Retail Detail: What GW shops were like in the 1980s!


In the days of strange opening hours, one man stores and aggressive sales tactics, its easy to forget just how fantastic going into a GW store was back in the 1980s and very early 1990s. The walls of blisters, the stacks of big box games, the strange, random fantasy stuff that you have never seen or heard anything about before, roleplaying games, computer games, books, funky t-shirts, painted models (which you could actually SELL to the store) and loads of punters. I can recall it was actually difficult to get into some of the shops due the the ranks of shell-suit clad youths with centre parted haircuts that stood in your way. If you are in need of any more nostalgia, have a look at this post about Guy Carpenter's time in GW retail. Well worth a read! 

What we have to look at today are extracts from the 'Spotlight' articles White Dwarf ran in the 1980s and early 1990s. The premise was simple: to document that goings on in and around a particular store, here in the UK and in the US too. What follows is a quick look at the Nottingham and Fairfax stores. 

Nottingham's article has some really interesting little nuggets of history. Firstly, have a read through the gaming league information. Considering this is just one shop, there are enough players for all the major systems to have their own actual league, as well as named rising stars of the gaming scene mention in the article. This kind of culture around a store was still around when I returned to the hobby in 2004 and I can remember the gaming room in the Poole store very well. The internet has largely replaced the need to find fellow fans of games but a space to actually play in is still essential to this hobby. 

There is also mention here of 'The Citadel Miniatures Museum' where all the classic '80s miniatures would be displayed for viewing. Now, its hard to comment here about this. Is this an early attempt at the miniatures gallery at Warhammer World? Or something different? Truth be told though, the museum this article describes is indeed under construction as we speak and will be housed at the Wargames Foundry in the coming years. Exciting!


This second page contains some interesting stuff too. The first thing that strikes is the small number of actual GW stores. The Forthcoming Events just for this store put the current social calendar at GW to shame, with painting competitions (with prizes, judged by actual Studio staff), region heats for GD and the Marauder Blade, as well as modelling workshops with Tony Cottrell and an auction! Hang on a minute, that is a great idea for a future Oldhammer Day! An old school auction!

And lo-and-behold, Nottingham's Official Robin Hood and friend to Oldhammer, Tim Pollard makes a rather roguish (or should that be rakish?) appearance among the staff at the shop too! Can you spot him? His interview is well worth a read if you have missed it as is his collection of original artwork. I wonder if the number of staff is in anyway suggestive of how busy the shop actually was then, especially as the store had both a manager and an assistant manager!
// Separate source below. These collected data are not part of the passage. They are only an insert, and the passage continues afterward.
(** What the queue did, oldest first.  The code does not read this log. *)
Inductive QueueEvent :=
| Enqueued (j : QueueJob.t)                (* [enqueue(job)] *)
| Invoked (j : QueueJob.t)                 (* [this.worker(job)] is called *)
| Settled (j : QueueJob.t) (ok : bool)     (* its promise is fulfilled or rejected *)
| WorkerFailed (j : QueueJob.t).           (* the [console.error] of the catch *)

Module InMemoryJobQueue.

(** The fields of the class, and what the runtime holds for it: the
    activations of [process()] that are suspended at
    [await this.worker(job)], each with its [job], and the callbacks given
    to [setImmediate] that did not run yet. *)
Record t := {
  queue : list QueueJob.t;
  running : bool;
  started : bool;
  awaiting : list QueueJob.t;
  immediates : nat;
  trace : list QueueEvent;
}.

Definition new : t :=
  {| queue := []; running := false; started := false; awaiting := [];
     immediates := 0; trace := [] |}.

Definition set_queue (v : list QueueJob.t) (q : t) : t :=
  {| queue := v; running := running q; started := started q;
     awaiting := awaiting q; immediates := immediates q; trace := trace q |}.
Definition set_running (v : bool) (q : t) : t :=
  {| queue := queue q; running := v; started := started q;
     awaiting := awaiting q; immediates := immediates q; trace := trace q |}.
Definition set_started (v : bool) (q : t) : t :=
  {| queue := queue q; running := running q; started := v;
     awaiting := awaiting q; immediates := immediates q; trace := trace q |}.
Definition set_awaiting (v : list QueueJob.t) (q : t) : t :=
  {| queue := queue q; running := running q; started := started q;
     awaiting := v; immediates := immediates q; trace := trace q |}.
Definition set_immediates (v : nat) (q : t) : t :=
  {| queue := queue q; running := running q; started := started q;
     awaiting := awaiting q; immediates := v; trace := trace q |}.
Definition record (e : QueueEvent) (q : t) : t :=
  {| queue := queue q; running := running q; started := started q;
     awaiting := awaiting q; immediates := immediates q;
     trace := trace q ++ [e] |}.

(** The [finally] block of [process()]. *)
Definition finally_ (q : t) : t :=
  let q := set_running false q in
  if (started q && (0 <? List.length (queue q))%nat)%bool
  then set_immediates (S (immediates q)) q
  else q.

(** The [while] loop of [process()], from the test of its condition: it
    either takes the first job, calls the worker and suspends at the
    [await], or leaves through the [finally] block. *)
Definition loop (q : t) : t :=
  if (started q && (0 <? List.length (queue q))%nat)%bool then
    match queue q with
    | j :: rest =>
        set_awaiting (awaiting q ++ [j]) (record (Invoked j) (set_queue rest q))
    | [] => q
    end
  else finally_ q.

Definition process (q : t) : t :=
  if (negb (started q) || running q)%bool then q
  else loop (set_running true q).

Definition start (q : t) : t :=
  if started q then q else process (set_started true q).

Definition stop (q : t) : t := set_started false q.

Definition enqueue (j : QueueJob.t) (q : t) : t :=
  let q := record (Enqueued j) (set_queue (queue q ++ [j]) q) in
  if started q then process q else q.

Definition size (q : t) : nat := List.length (queue q).

(** The promise awaited by the [k]-th suspended activation settles: the
    activation resumes behind the [await], logs a rejection, and goes
    round the loop. *)
Definition settle (k : nat) (ok : bool) (q : t) : t :=
  match awaiting q !! k with
  | None => q
  | Some j =>
      let q := record (Settled j ok) (set_awaiting (delete k (awaiting q)) q) in
      let q := if ok then q else record (WorkerFailed j) q in
      loop q
  end.

(** A callback given to [setImmediate] runs. *)
Definition runImmediate (q : t) : t :=
  match immediates q with
  | O => q
  | S n => process (set_immediates n q)
  end.

(** The jobs a log reports as enqueued, and as handed to the worker. *)
Definition enqueuedJobs (tr : list QueueEvent) : list QueueJob.t :=
  omap (fun e => match e with Enqueued j => Some j | _ => None end) tr.
Definition invokedJobs (tr : list QueueEvent) : list QueueJob.t :=
  omap (fun e => match e with Invoked j => Some j | _ => None end) tr.

(** Reading a log from the left with the job in flight, if any: [None]
    when a worker is invoked while another is in flight, or a promise
    settles that is not the one in flight. *)
Fixpoint serial (inFlight : option QueueJob.t) (tr : list QueueEvent)
    : option (option QueueJob.t) :=
  match tr with
  | [] => Some inFlight
  | Invoked j :: tr =>
      match inFlight with
      | None => serial (Some j) tr
      | Some _ => None
      end
  | Settled j _ :: tr =>
      match inFlight with
      | Some j' => if bool_decide (j = j') then serial None tr else None
      | None => None
      end
  | _ :: tr => serial inFlight tr
  end.
Lemma split_built_host_witness :
  SplitFullDnsName ("my,host" ++ "." ++ "example.com") =
  Returns {| mInstanceName := ""; mServiceName := ""; mHostName := "my,host";
             mSubtypes := []; mDomain := "example.com." |}.
Proof.
  apply (split_built_host "my,host" "example.com").
  - reflexivity.
  - reflexivity.
  - unfold fits, size, npos, modulus. simpl. lia.
Defined.

(** X9.  Which extractor accepts a name, [IsHost], [IsService] and
    [IsServiceInstance] being as the spec describes them: the host one,
    when the normalized name holds no transport marker and does not begin
    with '.'; the service one, when it holds a marker with no '.' before
    it other than a leading one; the service instance one, when such a
    '.' stands before the marker. *)
Theorem extractors_accept (aFullName : string) :
  fits (aFullName ++ ".") ->
  let fullName := normalized aFullName in
  (forall aHostName aDomain,
     (exists outputs,
        SplitFullHostName aFullName aHostName aDomain =
        Returns (OTBR_ERROR_NONE, outputs)) <->
     transportPosition fullName = npos /\
     get 0 fullName <> Some "."%char) /\
  (forall aType aDomain,
     (exists outputs,
        SplitFullServiceName aFullName aType aDomain =
        Returns (OTBR_ERROR_NONE, outputs)) <->
     transportPosition fullName <> npos /\
     forall e, (0 < e)%nat -> Z.of_nat e < transportPosition fullName ->
               get e fullName <> Some "."%char) /\
  (forall aInstanceName aType aSubtypes aDomain,
     (exists outputs,
        SplitFullServiceInstanceName aFullName aInstanceName aType aSubtypes
          aDomain = Returns (OTBR_ERROR_NONE, outputs)) <->
     transportPosition fullName <> npos /\
     exists e, (0 < e)%nat /\ Z.of_nat e < transportPosition fullName /\
               get e fullName = Some "."%char).
Proof.
  intros Hf fullName.
  destruct (names_set aFullName Hf) as (nameInfo & Hn & Hcases).
  fold fullName in Hcases.
  assert (Hempty : forall x : string, empty x = true <-> x = "")
    by (intros []; simpl; split; congruence).
  assert (Hnonempty : forall x : string, empty x = false <-> x <> "")
    by (intros []; simpl; split; congruence).
  unfold SplitFullHostName, SplitFullServiceName, SplitFullServiceInstanceName.
  rewrite Hn. cbn [bind].
  unfold IsHost, IsService, IsServiceInstance.
  destruct Hcases as [(Ht & Hs & Hi & Hh)|(Ht & Hh & Hs & Hi & Hex)].
  - (* no marker *)
    rewrite Hs, Hi. cbn [empty negb andb]. split; [|split]; intros.
    + destruct (empty (mHostName nameInfo)) eqn:E; cbn [negb].
      * apply Hempty in E. pose proof (proj1 Hh E) as Hdot.
        split; [intros [? [=]] | intros [_ H]; contradiction].
      * apply Hnonempty in E.
        split; [intros _; split; [exact Ht|] | eauto].
        intros Hdot. now apply (proj2 Hh) in Hdot.
    + split; [intros [? [=]] | intros [H _]; contradiction].
    + split; [intros [? [=]] | intros [H _]; contradiction].
  - (* a marker *)
    rewrite Hh. apply Hnonempty in Hs. rewrite Hs.
    cbn [empty negb andb]. split; [|split]; intros.
    + split; [intros [? [=]] | intros [H _]; contradiction].
    + destruct (empty (mInstanceName nameInfo)) eqn:E; cbn [negb].
      * apply Hempty in E. pose proof (proj1 Hi E) as Hall.
        split; [auto | eauto].
      * apply Hnonempty in E.
        split; [intros [? [=]] | intros [_ H]]. now apply (proj2 Hi) in H.
    + destruct (empty (mInstanceName nameInfo)) eqn:E; cbn [negb].
      * apply Hempty in E. pose proof (proj1 Hi E) as Hall.
        split; [intros [? [=]] | intros [_ (e & H1 & H2 & H3)]].
        now destruct (Hall e H1 H2).
      * apply Hnonempty in E. split; [auto | eauto].
Qed.

Lemma extractors_accept_witness :
  fits (".local" ++ ".") /\
  (exists outputs,
     SplitFullHostName "host.local" "h" "d" =
     Returns (OTBR_ERROR_NONE, outputs)) /\
  ~ (exists outputs,
       SplitFullHostName ".local" "h" "d" =
       Returns (OTBR_ERROR_NONE, outputs)).
Proof.
  assert (H1 : fits (".local" ++ "."))
    by (unfold fits, size, npos, modulus; simpl; lia).
  assert (H2 : fits ("host.local" ++ "."))
    by (unfold fits, size, npos, modulus; simpl; lia).
  split; [exact H1|]. split.
  - apply (proj1 (extractors_accept "host.local" H2) "h" "d").
    split; [reflexivity | discriminate].
  - intros H.
    apply (proj1 (extractors_accept ".local" H1) "h" "d") in H.
    destruct H as [_ H]. now apply H.
Defined.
Its much the same on the other side of the Atlantic, with gaming leagues aplenty and regular in-store events to help draw you into the hobby. Obviously, they didn't have the access to GW worthies as easily as the UK stores but they made a real effort to create a sense of community. Its a little known fact that Design Studio types, such as Jervis Johnson and John Blanche, actually did US tours at this time. No doubt flying over on Concord's business class and visiting each US store in turn. Andy Craig, Tim Prow and the other 'Eavy metal boys had to make do with smaller tours of the UK. 


Aside from the Leagues, there are loads of other fun sounding things going on. Special mention should be made of Megabowl and Deathbowl, two Bloodbowl variants that I can recall from the old days that are seldom mentioned today. Megabowl was created by putting two astrogranite (polystyrene) sets together for a four way mash up with four teams playing while Deathbowl included all of the traps from Dungeonbowl on the playing surface. The other in-store games exhibit more variation and imagination that the battle reports from the last issues of WD I bought. And, I really like the idea of 'The Pit', a kind of gladiatorial battle which would make a welcome competition for an Oldhammer Weekend wouldn't it? Hmmm... Some thought required there.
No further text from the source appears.